Riesgos Medioambientales

Consorcio en el Pool
AÑO % PARTICIPACIÓN RETENCIÓN
2009 5,9627% 1.200.000 EUR
2010 5,9627% 1.200.000 EUR
2011 6,0226% 1.200.000 EUR
2012 5,6745% 1.140.000 EUR
2013 5,6745% 1.140.000 EUR
2014 5,6745% 1.140.000 EUR
2015 5,6745% 1.140.000 EUR
2016 5,6745% 1.140.000 EUR
2017 5,6745% 1.140.000 EUR

Desde el 1 de enero de 1998 el Consorcio está integrado en el Pool Español de Riesgos Medioambientales , agrupación de interés económico que inició sus actividades en 1994. Este pool ofrece, en régimen de correaseguro, cobertura para los daños y perjuicios causados por contaminación que, en cualquier caso, habrá de producirse de forma accidental.

La participación del Consorcio en el Pool y su retención máxima en los últimos años han sido las siguientes:

En el ejercicio 2015, según se recoge en el Informe Anual del Consorcio, las primas devengadas correspondientes a esta cobertura ascendieron a 0,12 millones de euros, mientras que las prestaciones y gastos pagados ascendieron a 0,01 millones de euros.

El Pool Español de Riesgos Medioambientales ofrece seguros específicos que dan solución a la responsabilidad medioambiental mediante: 1) la restauración de los daños imprevistos que se causen a los recursos naturales; 2) la cobertura de los gastos de defensa del asegurado por reclamaciones garantizadas; 3) la posible prestación de fianzas judiciales, y 4) la cobertura del coste de las medidas de prevención si se da una situación de riesgo inminente de daño medioambiental.
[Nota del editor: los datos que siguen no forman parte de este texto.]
(** The back reference and the start of a new run: the output and [op]. *)
Definition emit_ref (out : list byte) (op off len : Z) : option (list byte * Z) :=
  r ← (if len <? 7 then
         out ← store out op [u8 (Z.shiftr off 8 + Z.shiftl len 5)];
         Some (out, op + 1)
       else
         out ← store out op [u8 (Z.shiftr off 8 + Z.shiftl 7 5)];
         out ← store out (op + 1) [u8 (len - 7)];
         Some (out, op + 2));
  let '(out, op) := r in
  out ← store out op [u8 off];
  Some (out, op + 1 + 1).

(** The branch where a match was found.  [inl] is the return value 0, with the
    output written so far; the flag is the [break] of the main loop. *)
Definition take_match (inp : list byte) (out_len ref : Z) (st : lzf_state) : option (list byte + lzf_state * bool) :=
  let in_len := Z.of_nat (length inp) in
  let ip := lz_ip st in
  let op := lz_op st in
  let lit := lz_lit st in
  let off := u64 (ip - ref - 1) in
  let maxlen := u32 (in_len - ip - 2) in
  let maxlen := if maxlen >? MAX_REF then MAX_REF else maxlen in
  let notlit := if lit =? 0 then 1 else 0 in
  if (op + 3 + 1 >=? out_len) && (op - notlit + 3 + 1 >=? out_len) then Some (inl (lz_out st))
  else
    out ← stop_run (lz_out st) op lit;
    let op := op - notlit in
    len ← match_len inp ref ip maxlen;
    let len := len - 2 in
    let ip := ip + 1 in
    r ← emit_ref out op off len;
    let '(out, op) := r in
    let ip := ip + (len + 1) in
    if ip >=? in_len - 2 then Some (inr (mkLz ip op 0 (lz_hval st) (lz_htab st) out, true))
    else
      let ip := ip - 1 - 1 in
      hval ← FRST inp ip;
      hval ← NEXT hval inp ip;
      let htab := htab_set (lz_htab st) (IDX hval) ip in
      let ip := ip + 1 in
      hval ← NEXT hval inp ip;
      let htab := htab_set htab (IDX hval) ip in
      let ip := ip + 1 in
      Some (inr (mkLz ip op 0 hval htab out, false)).

(** [lit++; *op++ = *ip++;] and the end of a run of [MAX_LIT] bytes. *)
Definition copy_literal (inp : list byte) (st : lzf_state) : option lzf_state :=
  let lit := lz_lit st + 1 in
  b ← getb inp (lz_ip st);
  out ← store (lz_out st) (lz_op st) [b];
  let op := lz_op st + 1 in
  let ip := lz_ip st + 1 in
  if lit =? MAX_LIT then
    out ← stop_run out op lit;
    Some (mkLz ip (op + 1) 0 (lz_hval st) (lz_htab st) out)
  else Some (mkLz ip op lit (lz_hval st) (lz_htab st) out).

(** The main loop; [inl] is the return value 0, with the output. *)
Fixpoint compress_loop (fuel : nat) (inp : list byte) (out_len : Z) (st : lzf_state) : option (list byte + lzf_state) :=
  if lz_ip st <? Z.of_nat (length inp) - 2 then
    match fuel with
    | O => None
    | S fuel =>
        let ip := lz_ip st in
        hval ← NEXT (lz_hval st) inp ip;
        let ref := lz_htab st (IDX hval) in
        let st := mkLz ip (lz_op st) (lz_lit st) hval (htab_set (lz_htab st) (IDX hval) ip) (lz_out st) in
        m ← is_match inp ref ip;
        if (m : bool) then
          r ← take_match inp out_len ref st;
          match r with
          | inl out => Some (inl out)
          | inr (st, true) => Some (inr st)
          | inr (st, false) => compress_loop fuel inp out_len st
          end
        else if lz_op st >=? out_len then Some (inl (lz_out st))
        else st ← copy_literal inp st; compress_loop fuel inp out_len st
    end
  else Some (inr st).

(** [while (ip < in_end)]: the last bytes. *)
Fixpoint last_literals (fuel : nat) (inp : list byte) (st : lzf_state) : option lzf_state :=
  if lz_ip st <? Z.of_nat (length inp) then
    match fuel with
    | O => None
    | S fuel => st ← copy_literal inp st; last_literals fuel inp st
    end
  else Some st.

(** The output block and the return value.  [uninit] are the contents of the
    hash table on the stack. *)
Definition lzf_compress (uninit : Z -> Z) (inp out : list byte) : option (list byte * Z) :=
  let in_len := Z.of_nat (length inp) in
  let out_len := Z.of_nat (length out) in
  if (in_len =? 0) || (out_len =? 0) then Some (out, 0)
  else
    hval ← FRST inp 0;
    r ← compress_loop (length inp) inp out_len (mkLz 0 1 0 hval (fun i => u32 (uninit i)) out);
    match r with
    | inl out => Some (out, 0)
    | inr st =>
        if lz_op st + 3 >? out_len then Some (lz_out st, 0)
        else
          st ← last_literals 3 inp st;
          out ← stop_run (lz_out st) (lz_op st) (lz_lit st);
          Some (out, u32 (lz_op st - (if lz_lit st =? 0 then 1 else 0)))
    end.

(** ** The decompressor *)

Inductive errno := E2BIG | EINVAL.

#[export] Instance errno_eq_dec : EqDecision errno.
Proof. solve_decision. Defined.

(** [n] times [*op++ = *ref++] within the output. *)
Fixpoint copy_octets (n : nat) (out : list byte) (op ref : Z) : option (list byte) :=
  match n with
  | O => Some out
  | S n =>
      b ← getb out ref;
      out ← store out op [b];
      copy_octets n out (op + 1) (ref + 1)
  end.

(** The [switch (len)] that copies a back reference. *)
Definition copy_ref (out : list byte) (op ref len : Z) : option (list byte) :=
  if (0 <=? len) && (len <=? 9) then copy_octets (Z.to_nat (len + 2)) out op ref
  else
    let len := len + 2 in
    if op >=? ref + len then bs ← load out ref len; store out op bs
    else copy_octets (Z.to_nat len) out op ref.

(** One round of the loop: the output with [ip] and [op], or the error. *)
Definition decompress_round (inp out : list byte) (ip op : Z) : option (list byte * Z * Z + errno) :=
  let in_end := Z.of_nat (length inp) in
  let out_end := Z.of_nat (length out) in
  ctrl ← getb inp ip;
  let ip := ip + 1 in
  if ctrl <? Z.shiftl 1 5 then
    let ctrl := ctrl + 1 in
    if op + ctrl >? out_end then Some (inr E2BIG)
    else if ip + ctrl >? in_end then Some (inr EINVAL)
    else
      bs ← load inp ip ctrl;
      out ← store out op bs;
      Some (inl (out, ip + ctrl, op + ctrl))
  else
    let len := Z.shiftr ctrl 5 in
    let ref := op - Z.shiftl (Z.land ctrl 31) 8 - 1 in
    if ip >=? in_end then Some (inr EINVAL)
    else
      r ← (if len =? 7 then
             b ← getb inp ip;
             let ip := ip + 1 in
             Some (len + b, ip, ip >=? in_end)
           else Some (len, ip, false));
      let '(len, ip, stop) := r in
      if (stop : bool) then Some (inr EINVAL)
      else
        b ← getb inp ip;
        let ip := ip + 1 in
        let ref := ref - b in
        if op + len + 2 >? out_end then Some (inr E2BIG)
        else if ref <? 0 then Some (inr EINVAL)
        else
          out ← copy_ref out op ref len;
          Some (inl (out, ip, op + (len + 2))).

(** [do { ... } while (ip < in_end)]: the output block and, when there is no
    error, [op].  On an error the block holds what the earlier rounds wrote. *)
Fixpoint decompress_loop (fuel : nat) (inp out : list byte) (ip op : Z) : option (list byte * (Z + errno)) :=
  match fuel with
  | O => None
  | S fuel =>
      r ← decompress_round inp out ip op;
      match r with
      | inr e => Some (out, inr e)
      | inl (out, ip, op) =>
          if ip <? Z.of_nat (length inp) then decompress_loop fuel inp out ip op
          else Some (out, inl op)
      end
  end.

(** The output block, the return value and [errno] when it is set. *)
Definition lzf_decompress (inp out : list byte) : option (list byte * Z * option errno) :=
  r ← decompress_loop (length inp) inp out 0 0;
  match r with
  | (out, inl op) => Some (out, u32 op, None)
  | (out, inr e) => Some (out, 0, Some e)
  end.

(** ** The compressed format *)

(** [s] repeats the bytes [off + 1] positions back, after the text [t]. *)
Definition repeats (t : list byte) (off : nat) (s : list byte) : Prop :=
  (off < length t)%nat /\
  forall i, (i < length s)%nat -> (t ++ s) !! (length t + i)%nat = (t ++ s) !! (length t + i - S off)%nat.

Definition ref_code (off len : nat) : list byte :=
  let o := Z.of_nat off in
  let n := Z.of_nat len - 2 in
  if n <? 7 then [o / 256 + n * 32; o mod 256] else [o / 256 + 224; n - 7; o mod 256].

(** [decodes c t]: the code [c] stands for the text [t]. *)
Inductive decodes : list byte -> list byte -> Prop :=
  | decodes_nil : decodes [] []
  | decodes_lit c t l : decodes c t -> (1 <= length l <= 32)%nat ->
      decodes (c ++ (Z.of_nat (length l) - 1) :: l) (t ++ l)
  | decodes_ref c t off s : decodes c t -> repeats t off s -> Z.of_nat off < MAX_OFF ->
      (3 <= length s <= 264)%nat -> decodes (c ++ ref_code off (length s)) (t ++ s).

Lemma repeats_cons t off x s : repeats t off (x :: s) ->
  t !! (length t - S off)%nat = Some x /\ repeats (t ++ [x]) off s.
Proof.
  intros [Ho H]. split.
  - pose proof (H 0%nat ltac:(simpl; lia)) as H0. rewrite Nat.add_0_r, list_lookup_middle in H0 by done.
    rewrite lookup_app_l in H0 by lia. done.
  - split; [rewrite length_app; simpl; lia|]. intros i Hi. specialize (H (S i) ltac:(simpl; lia)).
    rewrite length_app, <- app_assoc. simpl length. simpl app.
    by replace (length t + 1 + i)%nat with (length t + S i)%nat by lia.
Qed.

(** Copying forward octet by octet writes the repetition, also when source and
    target overlap. *)
Lemma copy_octets_spec s : forall t off q r, repeats t off s -> length q = length s ->
  copy_octets (length s) (t ++ q ++ r) (Z.of_nat (length t)) (Z.of_nat (length t) - Z.of_nat off - 1) =
    Some (t ++ s ++ r).
Proof.
  induction s as [|x s IH]; intros t off q r Hr Hq; destruct q as [|y q]; try done.
  destruct (repeats_cons _ _ _ _ Hr) as [Hx Hr']. destruct Hr as [Ho _]. cbn [length copy_octets].
  rewrite getb_Some by lia.
  replace (Z.to_nat _) with (length t - S off)%nat by lia.
  rewrite lookup_app_l, Hx by lia. cbn [mbind option_bind].
  change ((y :: q) ++ r) with ([y] ++ (q ++ r)). rewrite (store_app t [y] (q ++ r) [x]) by done.
  cbn [mbind option_bind].
  replace (t ++ [x] ++ q ++ r) with ((t ++ [x]) ++ q ++ r) by by rewrite <- app_assoc.
  replace (Z.of_nat (length t) + 1) with (Z.of_nat (length (t ++ [x]))) by (rewrite length_app; simpl; lia).
  replace (Z.of_nat (length t) - Z.of_nat off - 1 + 1)
    with (Z.of_nat (length (t ++ [x])) - Z.of_nat off - 1) by (rewrite length_app; simpl; lia).
  rewrite IH; [by rewrite <- app_assoc|done|by injection Hq].
Qed.

(** The three ways of copying agree. *)
Lemma copy_ref_spec s t off q r : repeats t off s -> length q = length s -> (2 <= length s)%nat ->
  copy_ref (t ++ q ++ r) (Z.of_nat (length t)) (Z.of_nat (length t) - Z.of_nat off - 1) (Z.of_nat (length s) - 2) =
    Some (t ++ s ++ r).
Proof.
  intros Hr Hq Hs. unfold copy_ref.
  replace (Z.of_nat (length s) - 2 + 2) with (Z.of_nat (length s)) by lia. rewrite Nat2Z.id.
  destruct ((_ <=? _) && _); [by apply copy_octets_spec|]. destruct (_ >=? _) eqn:Hd; [|by apply copy_octets_spec].
  zbool. pose proof Hr as [Ho Hrep]. rewrite load_Some by (rewrite ?length_app; lia). cbn [mbind option_bind].
  rewrite Nat2Z.id, drop_app_le, take_app_le by (rewrite ?length_drop; lia).
  assert (take (length s) (drop (Z.to_nat (Z.of_nat (length t) - Z.of_nat off - 1)) t) = s) as ->.
  { apply list_eq_same_length with (length s); [done|rewrite length_take, length_drop; lia|].
    intros i x y Hi Hx Hy. specialize (Hrep i Hi).
    rewrite lookup_app_r, Nat.add_sub', Hy, lookup_app_l in Hrep by lia.
    rewrite lookup_take_lt, lookup_drop in Hx by done.
    replace (Z.to_nat (Z.of_nat (length t) - Z.of_nat off - 1) + i)%nat with (length t + i - S off)%nat in Hx by lia.
    congruence. }
  by rewrite (store_app t q r s).
Qed.

Lemma decompress_lit c l r t q x : (1 <= length l <= 32)%nat -> length q = length l ->
  decompress_round (c ++ ((Z.of_nat (length l) - 1) :: l) ++ r) (t ++ q ++ x) (Z.of_nat (length c)) (Z.of_nat (length t)) =
    Some (inl (t ++ l ++ x, Z.of_nat (length c) + 1 + Z.of_nat (length l), Z.of_nat (length t) + Z.of_nat (length l))).
Proof.
  intros Hl Hq. unfold decompress_round. cbn [app]. rewrite (getb_app c _ _ (Z.of_nat (length c))) by done. cbn [mbind option_bind].
  change (Z.shiftl 1 5) with 32.
  rewrite (proj2 (Z.ltb_lt _ 32)) by lia. rewrite Z.sub_add.
  rewrite !Z.gtb_ltb, !(proj2 (Z.ltb_ge _ _)) by (rewrite !length_app; cbn [length]; rewrite ?length_app; lia).
  rewrite cons_middle, (app_assoc c). rewrite load_app by (rewrite ?length_app; simpl; lia). cbn [mbind option_bind].
  by rewrite (store_app t q x l).
Qed.
(* ===== verification/Protocol.v ===== *)
(** * The request protocol (src/redis-5.0.7/src/networking.c)

    Reading queries: [readQueryFromClient] appends what a read(2) call delivered to
    the query buffer, [processInputBuffer] parses the buffer, as inline commands or
    as RESP arrays of bulk strings, and runs every complete command.  The parser
    keeps its position in the client between calls, so a command may arrive in any
    number of pieces.  The query buffer is an sds of [Sds.v]; arguments are the
    byte strings of the objects created for them.  [None] is an access outside the
    buffer, a failed assertion or a panic.  Executing a command is a parameter, as
    is the rest of the server's state [srv]: what the parser relies on is the
    interface [CommandContract], which the model of [processCommand] in [Multi.v]
    implements (see [Serving.v]).  Statistics, the log and nested runs of the event
    loop are left out. *)

From S2P Require Import Prelude Util Sds SdsText ServerDefs.
From stdpp Require Import strings.
Local Open Scope Z_scope.

(** ** The client *)

(** The fields of [client] the parser uses.  [argc] is the length of [argv];
    [reply] collects the error messages of the parser, not the replies of commands;
    [cmd_asking] is [c->cmd->proc == askingCommand]. *)
Record client := mkClient {
  querybuf : sds;
  qb_pos : Z;
  reqtype : Z;
  argv : list (list byte);
  multibulklen : Z;
  bulklen : Z;
  flags : Z;
  btype : Z;
  cmd_asking : bool;
  reply : list (list byte);
  reploff : Z;
  read_reploff : Z;
  pending_querybuf : sds;
}.

Definition with_buf (c : client) (qb : sds) (pos : Z) : client :=
  mkClient qb pos (reqtype c) (argv c) (multibulklen c) (bulklen c) (flags c) (btype c) (cmd_asking c)
    (reply c) (reploff c) (read_reploff c) (pending_querybuf c).

Definition with_req (c : client) (rt : Z) (av : list (list byte)) (mbl bl : Z) : client :=
  mkClient (querybuf c) (qb_pos c) rt av mbl bl (flags c) (btype c) (cmd_asking c)
    (reply c) (reploff c) (read_reploff c) (pending_querybuf c).

Definition with_flags (c : client) (f : Z) : client :=
  mkClient (querybuf c) (qb_pos c) (reqtype c) (argv c) (multibulklen c) (bulklen c) f (btype c) (cmd_asking c)
    (reply c) (reploff c) (read_reploff c) (pending_querybuf c).

Definition with_cmd (c : client) (asking : bool) : client :=
  mkClient (querybuf c) (qb_pos c) (reqtype c) (argv c) (multibulklen c) (bulklen c) (flags c) (btype c) asking
    (reply c) (reploff c) (read_reploff c) (pending_querybuf c).

Definition with_repl (c : client) (off roff : Z) (pq : sds) : client :=
  mkClient (querybuf c) (qb_pos c) (reqtype c) (argv c) (multibulklen c) (bulklen c) (flags c) (btype c) (cmd_asking c)
    (reply c) off roff pq.

Definition has_flag (c : client) (f : Z) : bool := negb (Z.land (flags c) f =? 0).

Definition addReplyError (c : client) (err : list byte) : client :=
  mkClient (querybuf c) (qb_pos c) (reqtype c) (argv c) (multibulklen c) (bulklen c) (flags c) (btype c) (cmd_asking c)
    (reply c ++ [err]) (reploff c) (read_reploff c) (pending_querybuf c).

(** The log entry is left out. *)
Definition setProtocolError (c : client) : client := with_flags c (Z.lor (flags c) CLIENT_CLOSE_AFTER_REPLY).

Definition protocol_error (c : client) (err : String.string) : client :=
  setProtocolError (addReplyError c (bytes_of err)).

Definition freeClientArgv (c : client) : client :=
  with_cmd (with_req c (reqtype c) [] (multibulklen c) (bulklen c)) false.

Definition resetClient (c : client) : client :=
  let prev_asking := cmd_asking c in
  let c := freeClientArgv c in
  let c := with_req c 0 (argv c) 0 (-1) in
  let c := if negb (has_flag c CLIENT_MULTI) && negb prev_asking
           then with_flags c (Z.land (flags c) (Z.lnot CLIENT_ASKING)) else c in
  let c := with_flags c (Z.land (flags c) (Z.lnot CLIENT_REPLY_SKIP)) in
  if has_flag c CLIENT_REPLY_SKIP_NEXT then
    with_flags c (Z.land (Z.lor (flags c) CLIENT_REPLY_SKIP) (Z.lnot CLIENT_REPLY_SKIP_NEXT))
  else c.

(** ** Parsing *)

(** strchr(3) on the bytes [l] from a position on: the distance to the first [c]
    before a NUL.  Running off the block has no value. *)
Fixpoint strchr_in (l : list byte) (c : byte) : option (option Z) :=
  match l with
  | [] => None
  | b :: l =>
      if b =? c then Some (Some 0)
      else if b =? 0 then Some None
      else r ← strchr_in l c; Some (match r with Some k => Some (k + 1) | None => None end)
  end.

Definition strchr_qb (c : client) (ch : byte) : option (option Z) :=
  strchr_in (drop (Z.to_nat (qb_pos c)) (s_buf (querybuf c))) ch.

(** [sdslen(c->querybuf)-c->qb_pos] *)
Definition qb_left (c : client) : Z := u64 (sdslen (querybuf c) - qb_pos c).

Section parser.
Context (junk : nat -> byte) (proto_max_bulk_len client_max_querybuf_len : Z).
#[local] Existing Instance sds_builder.

(** The objects of the arguments that are not empty. *)
Fixpoint inline_args (argv : list sds) : option (list (list byte)) :=
  match argv with
  | [] => Some []
  | a :: argv =>
      r ← inline_args argv;
      if negb (sdslen a =? 0) then b ← sds_bytes a; Some (b :: r) else Some r
  end.

(** The result is [C_OK]. *)
Definition processInlineBuffer (c : client) : option (client * bool) :=
  newline ← strchr_qb c 10;
  match newline with
  | None =>
      Some (if qb_left c >? PROTO_INLINE_MAX_SIZE
            then protocol_error c "Protocol error: too big inline request" else c, false)
  | Some nl =>
      r ← (if negb (nl =? 0) then
             b ← getb (s_buf (querybuf c)) (qb_pos c + nl - 1);
             Some (if b =? 13 then (nl - 1, 2) else (nl, 1))
           else Some (nl, 1));
      let '(querylen, linefeed_chars) := r in
      aux ← load (s_buf (querybuf c)) (qb_pos c) querylen;
      args ← sdssplitargs (StringBuilder0 := sds_builder junk) aux;
      match args with
      | None => Some (protocol_error c "Protocol error: unbalanced quotes in request", false)
      | Some args =>
          let c := with_buf c (querybuf c) (u64 (qb_pos c + querylen + linefeed_chars)) in
          av ← inline_args args;
          Some (with_req c (reqtype c) av (multibulklen c) (bulklen c), true)
      end
  end.

(** How a step of the multibulk parser ends: go on, wait for more data
    ([break] or [return C_ERR]), protocol error. *)
Inductive verdict := Go | Wait | Error.

(** [newline-(c->querybuf+c->qb_pos) > (ssize_t)(sdslen(c->querybuf)-c->qb_pos-2)] *)
Definition no_linefeed (c : client) (nl : Z) : bool := nl >? s64 (u64 (sdslen (querybuf c) - qb_pos c - 2)).

(** The line at the position: the bytes between its first character and the
    newline, with the verdict when it is not there yet. *)
Definition header_line (c : client) (err : String.string) : option (client * (verdict * Z)) :=
  newline ← strchr_qb c 13;
  match newline with
  | None =>
      if qb_left c >? PROTO_INLINE_MAX_SIZE then Some (protocol_error c err, (Error, 0)) else Some (c, (Wait, 0))
  | Some nl => Some (c, (if no_linefeed c nl then Wait else Go, nl))
  end.

(** The part of [processMultibulkBuffer] under [c->multibulklen == 0].  The flag
    says that the function returns [C_OK] at once. *)
Definition read_multibulklen (c : client) : option (client * verdict * bool) :=
  if negb (length (argv c) =? 0)%nat then None
  else
    r ← header_line c "Protocol error: too big mbulk count string";
    let '(c, (v, nl)) := r in
    match v with
    | Go =>
        first ← getb (s_buf (querybuf c)) (qb_pos c);
        if negb (first =? 42) then None
        else
          line ← load (s_buf (querybuf c)) (qb_pos c + 1) (nl - 1);
          match string2ll line with
          | Some ll =>
              if ll >? 1024 * 1024
              then Some (protocol_error c "Protocol error: invalid multibulk length", Error, false)
              else
                let c := with_buf c (querybuf c) (qb_pos c + nl + 2) in
                if ll <=? 0 then Some (c, Go, true)
                else Some (with_req c (reqtype c) (argv c) ll (bulklen c), Go, false)
          | None => Some (protocol_error c "Protocol error: invalid multibulk length", Error, false)
          end
    | _ => Some (c, v, false)
    end.

(** A large bulk is moved to the start of the buffer, with room for the rest. *)
Definition prepare_big_arg (c : client) (ll : Z) : option client :=
  if ll >=? PROTO_MBULK_BIG_ARG then
    if qb_left c <=? u64 (ll + 2) then
      qb ← sdsrange (querybuf c) (qb_pos c) (-1);
      qb ← sdsMakeRoomFor junk qb (u64 (ll + 2));
      Some (with_buf c qb 0)
    else Some c
  else Some c.

(** The part of the loop under [c->bulklen == -1]. *)
Definition read_bulklen (c : client) : option (client * verdict) :=
  r ← header_line c "Protocol error: too big bulk count string";
  let '(c, (v, nl)) := r in
  match v with
  | Go =>
      first ← getb (s_buf (querybuf c)) (qb_pos c);
      if negb (first =? 36) then
        Some (setProtocolError (addReplyError c (bytes_of "Protocol error: expected '$', got '" ++ [first] ++ bytes_of "'")), Error)
      else
        line ← load (s_buf (querybuf c)) (qb_pos c + 1) (nl - 1);
        match string2ll line with
        | Some ll =>
            if (ll <? 0) || (ll >? proto_max_bulk_len)
            then Some (protocol_error c "Protocol error: invalid bulk length", Error)
            else
              let c := with_buf c (querybuf c) (qb_pos c + nl + 2) in
              c ← prepare_big_arg c ll;
              Some (with_req c (reqtype c) (argv c) (multibulklen c) ll, Go)
        | None => Some (protocol_error c "Protocol error: invalid bulk length", Error)
        end
  | _ => Some (c, v)
  end.

(** The bulk is in the buffer: the whole buffer becomes the argument, or its bytes
    are copied. *)
Definition read_bulk (c : client) : option client :=
  let done c av := with_req c (reqtype c) av (multibulklen c - 1) (-1) in
  if (qb_pos c =? 0) && (bulklen c >=? PROTO_MBULK_BIG_ARG) && (sdslen (querybuf c) =? u64 (bulklen c + 2)) then
    qb ← sdsIncrLen (querybuf c) (-2);
    arg ← sds_bytes qb;
    qb ← sdsnewlen junk InitNOINIT (u64 (bulklen c + 2));
    qb ← sdsclear qb;
    Some (done (with_buf c qb (qb_pos c)) (argv c ++ [arg]))
  else
    arg ← load (s_buf (querybuf c)) (qb_pos c) (bulklen c);
    Some (done (with_buf c (querybuf c) (u64 (qb_pos c + bulklen c + 2))) (argv c ++ [arg])).

(** [while(c->multibulklen)]; the result is [C_OK]. *)
Fixpoint multibulk_loop (fuel : nat) (c : client) : option (client * bool) :=
  if multibulklen c =? 0 then Some (c, true)
  else
    match fuel with
    | O => None
    | S fuel =>
        r ← (if bulklen c =? -1 then read_bulklen c else Some (c, Go));
        let '(c, v) := r in
        match v with
        | Go =>
            if qb_left c <? u64 (bulklen c + 2) then Some (c, false)
            else c ← read_bulk c; multibulk_loop fuel c
        | _ => Some (c, false)
        end
    end.

Definition processMultibulkBuffer (c : client) : option (client * bool) :=
  r ← (if multibulklen c =? 0 then read_multibulklen c else Some (c, Go, false));
  let '(c, v, ok) := r in
  match v with
  | Go => if (ok : bool) then Some (c, true) else multibulk_loop (Z.to_nat (multibulklen c)) c
  | _ => Some (c, false)
  end.

(** ** The input loop *)

Section input.
Context {srv : Type} (processCommand : srv -> client -> option (srv * option client * bool))
  (clientsArePaused lua_timedout : srv -> bool)
  (replicationFeedSlavesFromMasterStream : srv -> sds -> Z -> srv).

(** A client that was freed is [None]: [server.current_client] is [NULL] then. *)

(** The conditions of [break] at the top of the loop. *)
Definition must_stop (s : srv) (c : client) : bool :=
  (negb (has_flag c CLIENT_SLAVE) && clientsArePaused s) || has_flag c CLIENT_BLOCKED ||
  (lua_timedout s && has_flag c CLIENT_MASTER) ||
  has_flag c (Z.lor CLIENT_CLOSE_AFTER_REPLY CLIENT_CLOSE_ASAP).

(** The client after [processCommand] returned, [C_OK] or not. *)
Definition command_done (c : client) (ok : bool) : client :=
  if ok then
    let c := if has_flag c CLIENT_MASTER && negb (has_flag c CLIENT_MULTI)
             then with_repl c (read_reploff c - sdslen (querybuf c) + qb_pos c) (read_reploff c) (pending_querybuf c)
             else c in
    if negb (has_flag c CLIENT_BLOCKED) || negb (btype c =? BLOCKED_MODULE) then resetClient c else c
  else c.

(** The command is parsed and run.  The result is whether the loop goes on.  After
    [C_OK] the client is used again, so it must not have been freed. *)
Definition process_one (s : srv) (c : client) : option (srv * option client * bool) :=
  c ← (if reqtype c =? 0 then
         first ← getb (s_buf (querybuf c)) (qb_pos c);
         Some (with_req c (if first =? 42 then PROTO_REQ_MULTIBULK else PROTO_REQ_INLINE)
                 (argv c) (multibulklen c) (bulklen c))
       else Some c);
  r ← (if reqtype c =? PROTO_REQ_INLINE then processInlineBuffer c
       else if reqtype c =? PROTO_REQ_MULTIBULK then processMultibulkBuffer c
       else None);
  let '(c, ok) := r in
  if negb ok then Some (s, Some c, false)
  else if (length (argv c) =? 0)%nat then Some (s, Some (resetClient c), true)
  else
    r ← processCommand s c;
    match r with
    | (s, Some c, ok) => Some (s, Some (command_done c ok), true)
    | (s, None, false) => Some (s, None, false)
    | (s, None, true) => None
    end.

(** [while(c->qb_pos < sdslen(c->querybuf))] *)
Fixpoint input_loop (fuel : nat) (s : srv) (c : client) : option (srv * option client) :=
  if negb (qb_pos c <? sdslen (querybuf c)) then Some (s, Some c)
  else if must_stop s c then Some (s, Some c)
  else
    match fuel with
    | O => None
    | S fuel =>
        r ← process_one s c;
        match r with
        | (s, Some c, true) => input_loop fuel s c
        | (s, oc, _) => Some (s, oc)
        end
    end.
De manera complementaria, dentro del mismo contrato, se ofrece la cobertura de la responsabilidad civil por daños a terceros por contaminación.

Daños Medioambientales

El Fondo de Compensación de Daños Medioambientes nace de la Ley 26/2007, de 23 de octubre, de Responsabilidad Medioambiental, como uno de los instrumentos con el que dar contenido al principio de quien contamina paga, a través de la reparación del daño causado, al margen de las sanciones administrativas o penales que pudieran corresponder. 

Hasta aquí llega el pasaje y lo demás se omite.